(** Filing one more prototype under its key. *)
Lemma filed (key : TypePrototype -> string) m ps p k :
  (forall k, mget [] m k ≡ₚ List.filter (fun p => bool_decide (key p = k)) ps) ->
  mget [] (<[key p := mget [] m (key p) ++ [p]]> m) k ≡ₚ List.filter (fun p => bool_decide (key p = k)) (ps ++ [p]).
Proof.
  intros H. rewrite filter_app. cbn. case_bool_decide as Hk.
  - subst k. by rewrite mget_insert_eq, H.
  - by rewrite mget_insert_ne, app_nil_r.
Qed.

Lemma domain_snoc ps p d :
  (exists q, q ∈ ps ++ [p] /\ tp_Domain q = d) <-> (exists q, q ∈ ps /\ tp_Domain q = d) \/ tp_Domain p = d.
Proof.
  setoid_rewrite elem_of_app. setoid_rewrite list_elem_of_singleton. split.
  - intros (q & [Hq | ->] & Hd); [left; by exists q|by right].
  - intros [(q & Hq & Hd)|Hd]; [exists q; auto|exists p; auto].
Qed.

Lemma holds_new : holds NewTypePrototypeRegistry [].
Proof.
  split; try done; cbn.
  - intros d. rewrite lookup_empty. split; [by intros []|by intros ?%elem_of_nil].
  - intros d. split; [by intros ?%elem_of_nil|by intros (_ & p & ?%elem_of_nil & _)].
  - constructor.
Qed.

Lemma holds_register r ps p : holds r ps -> holds (registry_step r (RRegister p)) (ps ++ [p]).
Proof.
  intros H. cbn. unfold RegisterWithDomain.
  replace (mkProto (tp_Name p) (tp_Category p) (tp_Domain p) (tp_Fields p) (tp_ResultType p) (tp_Result p)) with p by (by destruct p).
  assert (forall n, <[tp_Name p := p]> (prototypes r) !! n = last (of_name n (ps ++ [p]))) as Hname.
  { intros n. rewrite of_name_snoc, <- (holds_name _ _ H). case_bool_decide as Hn; [subst; apply lookup_insert_eq|by apply lookup_insert_ne]. }
  assert (forall c, mget [] (<[tp_Category p := mget [] (byCategory r) (tp_Category p) ++ [p]]> (byCategory r)) c ≡ₚ
    of_category c (ps ++ [p])) as Hcat by (intros c; apply (filed tp_Category), (holds_category _ _ H)).
  case_bool_decide as Hd; split; cbn [prototypes byCategory byDomain domains]; try done.
  - intros d Hne. unfold of_domain. rewrite filter_app. cbn. case_bool_decide as Hk.
    + subst d. by rewrite mget_insert_eq, (holds_domain _ _ H).
    + by rewrite mget_insert_ne, app_nil_r, (holds_domain _ _ H).
  - intros d. rewrite lookup_insert_is_Some', (holds_domains _ _ H). case_bool_decide as Hex.
    + apply (holds_domains _ _ H) in Hex. split; [intros [<-|?]; done|by right].
    + rewrite sort_slice_perm, elem_of_app, list_elem_of_singleton. split; intros [?|?]; auto.
  - intros d. rewrite domain_snoc. case_bool_decide as Hex;
      [|rewrite sort_slice_perm, elem_of_app, list_elem_of_singleton]; rewrite (holds_domain_some _ _ H).
    + apply (holds_domains _ _ H), (holds_domain_some _ _ H) in Hex as [_ Hex].
      split; [intros [? ?]; auto|intros [? [?|<-]]; auto].
    + split; [intros [[? ?]| ->]; auto|intros [? [?|<-]]; auto].
  - case_bool_decide as Hex; [apply (holds_nodup _ _ H)|]. rewrite sort_slice_perm, NoDup_app.
    split; [apply (holds_nodup _ _ H)|]. split; [|apply NoDup_singleton].
    intros x Hx ->%list_elem_of_singleton. by apply Hex, (holds_domains _ _ H).
  - case_bool_decide; [apply (holds_sorted _ _ H)|]. apply sort_slice_sorted, string_ltb_weak.
  - intros d Hne. unfold of_domain. rewrite filter_app. cbn. rewrite bool_decide_eq_false_2 by congruence.
    by rewrite app_nil_r, (holds_domain _ _ H).
  - apply (holds_domains _ _ H).
  - intros d. rewrite (holds_domain_some _ _ H), domain_snoc.
    split; [intros [? ?]; auto|]. intros [Hne [?|Hp]]; [auto|]. by rewrite Hd in Hp.
  - apply (holds_nodup _ _ H).
  - apply (holds_sorted _ _ H).
Qed.
(** The nodes of a runtime graph have the names of the spans, each once. *)
Lemma runtime_nodes types spans :
  let ids := map n_ID (g_Nodes (runtime_graph types spans)) in
  NoDup ids /\ forall n, n ∈ ids <-> n ∈ map SpanName spans.
Proof.
  unfold runtime_graph. cbn [g_Nodes].
  set (f := fun (m : gmap string Node) s => <[SpanName s := mkNode (SpanName s) (SpanType s)
    (from_option (TypeRegistry.GetTypeDomain (SpanName s)) "" types)]> m).
  assert (forall m k, (forall n x, m !! n = Some x -> n_ID x = n) ->
    (forall n x, fold_left f spans m !! n = Some x -> n_ID x = n) /\
    (is_Some (fold_left f spans m !! k) <-> is_Some (m !! k) \/ k ∈ map SpanName spans)) as Hf.
  { induction spans as [|s spans IH]; intros m k Hm; cbn; [split; [done|]; rewrite elem_of_nil; tauto|].
    destruct (IH (f m s) k) as [H1 H2].
    { intros n x. unfold f. rewrite lookup_insert. case_decide as E; [|apply Hm]. intros [= <-]. exact E. }
    split; [exact H1|]. rewrite H2. unfold f. rewrite lookup_insert, elem_of_cons. case_decide as E.
    - split; [intros _; right; by left|]. intros _. left. by eexists.
    - split; [tauto|]. intros [?|[->|?]]; [by left|done|by right]. }
  set (m := fold_left f spans ∅).
  assert (map n_ID (map snd (map_range m)) = map fst (map_range m)) as ->.
  { rewrite map_map. apply map_ext_in. intros [k x] Hin. apply list_elem_of_In, range_in in Hin.
    destruct (Hf ∅ k) as [H _]; [done|]. exact (H k x Hin). }
  split; [apply range_keys_nodup|]. intros n. destruct (Hf ∅ n) as [_ H]; [done|].
  rewrite lookup_empty in H. transitivity (is_Some (m !! n)).
  - rewrite list_elem_of_fmap. split; [intros ([k x] & -> & Hin); exists x; by apply range_in|].
    intros [x Hx]. exists (n, x). split; [done|]. by apply range_in.
  - unfold m. rewrite H. split; [intros [[? ?]|?]; done|by right].
Qed.

Lemma parent_in_some spans s ps : parent_in spans s = Some ps -> ps ∈ spans /\ SpanID ps = ParentID s /\ ParentID s <> "".
Proof.
  unfold parent_in. case_bool_decide as Hs; [|done]. intros H. apply find_some in H as [Hin Hid].
  split_and!; [by apply list_elem_of_In|by apply bool_decide_eq_true_1 in Hid|done].
Qed.

Lemma runtime_empty types : runtime_graph types [] = mkGraph [] [] [].
Proof.
  unfold runtime_graph. cbn. assert (map_range (∅ : gmap string Node) = []) as ->; [|done].
  apply Permutation_nil. by rewrite (map_range_perm _ _), map_to_list_empty.
Qed.

(** Every edge of a runtime graph joins two of its nodes. *)
Lemma runtime_closed types spans e : e ∈ g_Edges (runtime_graph types spans) ->
  let ids := map n_ID (g_Nodes (runtime_graph types spans)) in e_Source e ∈ ids /\ e_Target e ∈ ids.
Proof.
  intros He ids. destruct (runtime_nodes types spans) as [_ Hids]. fold ids in Hids. clearbody ids. cbn in He.
  apply list_elem_of_omap in He as (s & Hs & He). unfold runtime_edge in He.
  destruct (parent_in spans s) as [ps|] eqn:Hp; [|done]. injection He as <-. apply parent_in_some in Hp as (Hin & _).
  cbn. rewrite !Hids. split; by apply list_elem_of_fmap_2.
Qed.

(** What the traces tell: the handler of the parent's message emits the span's. *)
Definition emits (traces : list (list Span)) (h e : string) : Prop :=
  exists spans s ps, spans ∈ traces /\ s ∈ spans /\ parent_in spans s = Some ps /\ h = SpanName ps +:+ "Handler" /\ e = SpanName s.

Definition filed (m : gmap string (gmap string bool)) (h e : string) : Prop := is_Some (mget ∅ m h !! e).

Lemma filed_add spans m s h e : filed (add_emission spans m s) h e <->
  filed m h e \/ exists ps, parent_in spans s = Some ps /\ h = SpanName ps +:+ "Handler" /\ e = SpanName s.
Proof.
  unfold add_emission. destruct (parent_in spans s) as [ps|] eqn:E; [|split; [by left|intros [?|(? & ? & _)]; done]].
  unfold filed. destruct (decide (h = SpanName ps +:+ "Handler")) as [->|Hh].
  - rewrite mget_insert_eq, lookup_insert. case_decide as He.
    + split; [intros _; right; by eexists|]. intros _. by eexists.
    + split; [by left|]. intros [?|(? & [= <-] & _ & ?)]; [done|]. by subst.
  - rewrite mget_insert_ne by done. split; [by left|]. intros [?|(? & [= <-] & ? & _)]; done.
Qed.

Lemma filed_trace spans l m h e : filed (fold_left (add_emission spans) l m) h e <->
  filed m h e \/ exists s ps, s ∈ l /\ parent_in spans s = Some ps /\ h = SpanName ps +:+ "Handler" /\ e = SpanName s.
Proof.
  revert m. induction l as [|s l IH]; intros m; cbn.
  { split; [by left|]. intros [?|(s & ps & Hs & _)]; [done|]. by apply elem_of_nil in Hs. }
  rewrite IH, filed_add. split.
  - intros [[?|(ps & H)]|(x & ps & Hx & H)]; [by left|right; exists s, ps..|right; exists x, ps];
      (split; [by constructor|exact H]).
  - intros [?|(x & ps & Hx & H)]; [by do 2 left|]. apply elem_of_cons in Hx as [->|Hx]; [left; right; by exists ps|].
    right. by exists x, ps.
Qed.

Lemma filed_emissions traces h e : filed (emissions traces) h e <-> emits traces h e.
Proof.
  unfold emissions. assert (forall m, filed (fold_left (fun m spans => fold_left (add_emission spans) spans m) traces m) h e <->
    filed m h e \/ emits traces h e) as H.
  { unfold emits. induction traces as [|spans l IH]; intros m; cbn.
    { split; [by left|]. intros [?|(spans & s & ps & Hs & _)]; [done|]. by apply elem_of_nil in Hs. }
    rewrite IH, filed_trace. split.
    - intros [[?|(s & ps & H)]|(x & s & ps & Hx & H)]; [by left|right; exists spans, s, ps..|right; exists x, s, ps];
        (split; [by constructor|exact H]).
    - intros [?|(x & s & ps & Hx & H)]; [by do 2 left|]. apply elem_of_cons in Hx as [->|Hx]; [left; right; by exists s, ps|].
      right. by exists x, s, ps. }
  rewrite H. unfold filed, mget. rewrite lookup_empty. cbn. rewrite lookup_empty. split; [intros [[? ?]|?]; done|by right].
Qed.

WORK REQUEST: Given the data above, transcribe exactly the lines from the one containing "e_Target e ∈ ids." down to the one containing "unfold add_emission. destruct", and no others.

WRITTEN RESPONSE:
  let ids := map n_ID (g_Nodes (runtime_graph types spans)) in e_Source e ∈ ids /\ e_Target e ∈ ids.
Proof.
  intros He ids. destruct (runtime_nodes types spans) as [_ Hids]. fold ids in Hids. clearbody ids. cbn in He.
  apply list_elem_of_omap in He as (s & Hs & He). unfold runtime_edge in He.
  destruct (parent_in spans s) as [ps|] eqn:Hp; [|done]. injection He as <-. apply parent_in_some in Hp as (Hin & _).
  cbn. rewrite !Hids. split; by apply list_elem_of_fmap_2.
Qed.

(** What the traces tell: the handler of the parent's message emits the span's. *)
Definition emits (traces : list (list Span)) (h e : string) : Prop :=
  exists spans s ps, spans ∈ traces /\ s ∈ spans /\ parent_in spans s = Some ps /\ h = SpanName ps +:+ "Handler" /\ e = SpanName s.

Definition filed (m : gmap string (gmap string bool)) (h e : string) : Prop := is_Some (mget ∅ m h !! e).

Lemma filed_add spans m s h e : filed (add_emission spans m s) h e <->
  filed m h e \/ exists ps, parent_in spans s = Some ps /\ h = SpanName ps +:+ "Handler" /\ e = SpanName s.
Proof.
  unfold add_emission. destruct (parent_in spans s) as [ps|] eqn:E; [|split; [by left|intros [?|(? & ? & _)]; done]].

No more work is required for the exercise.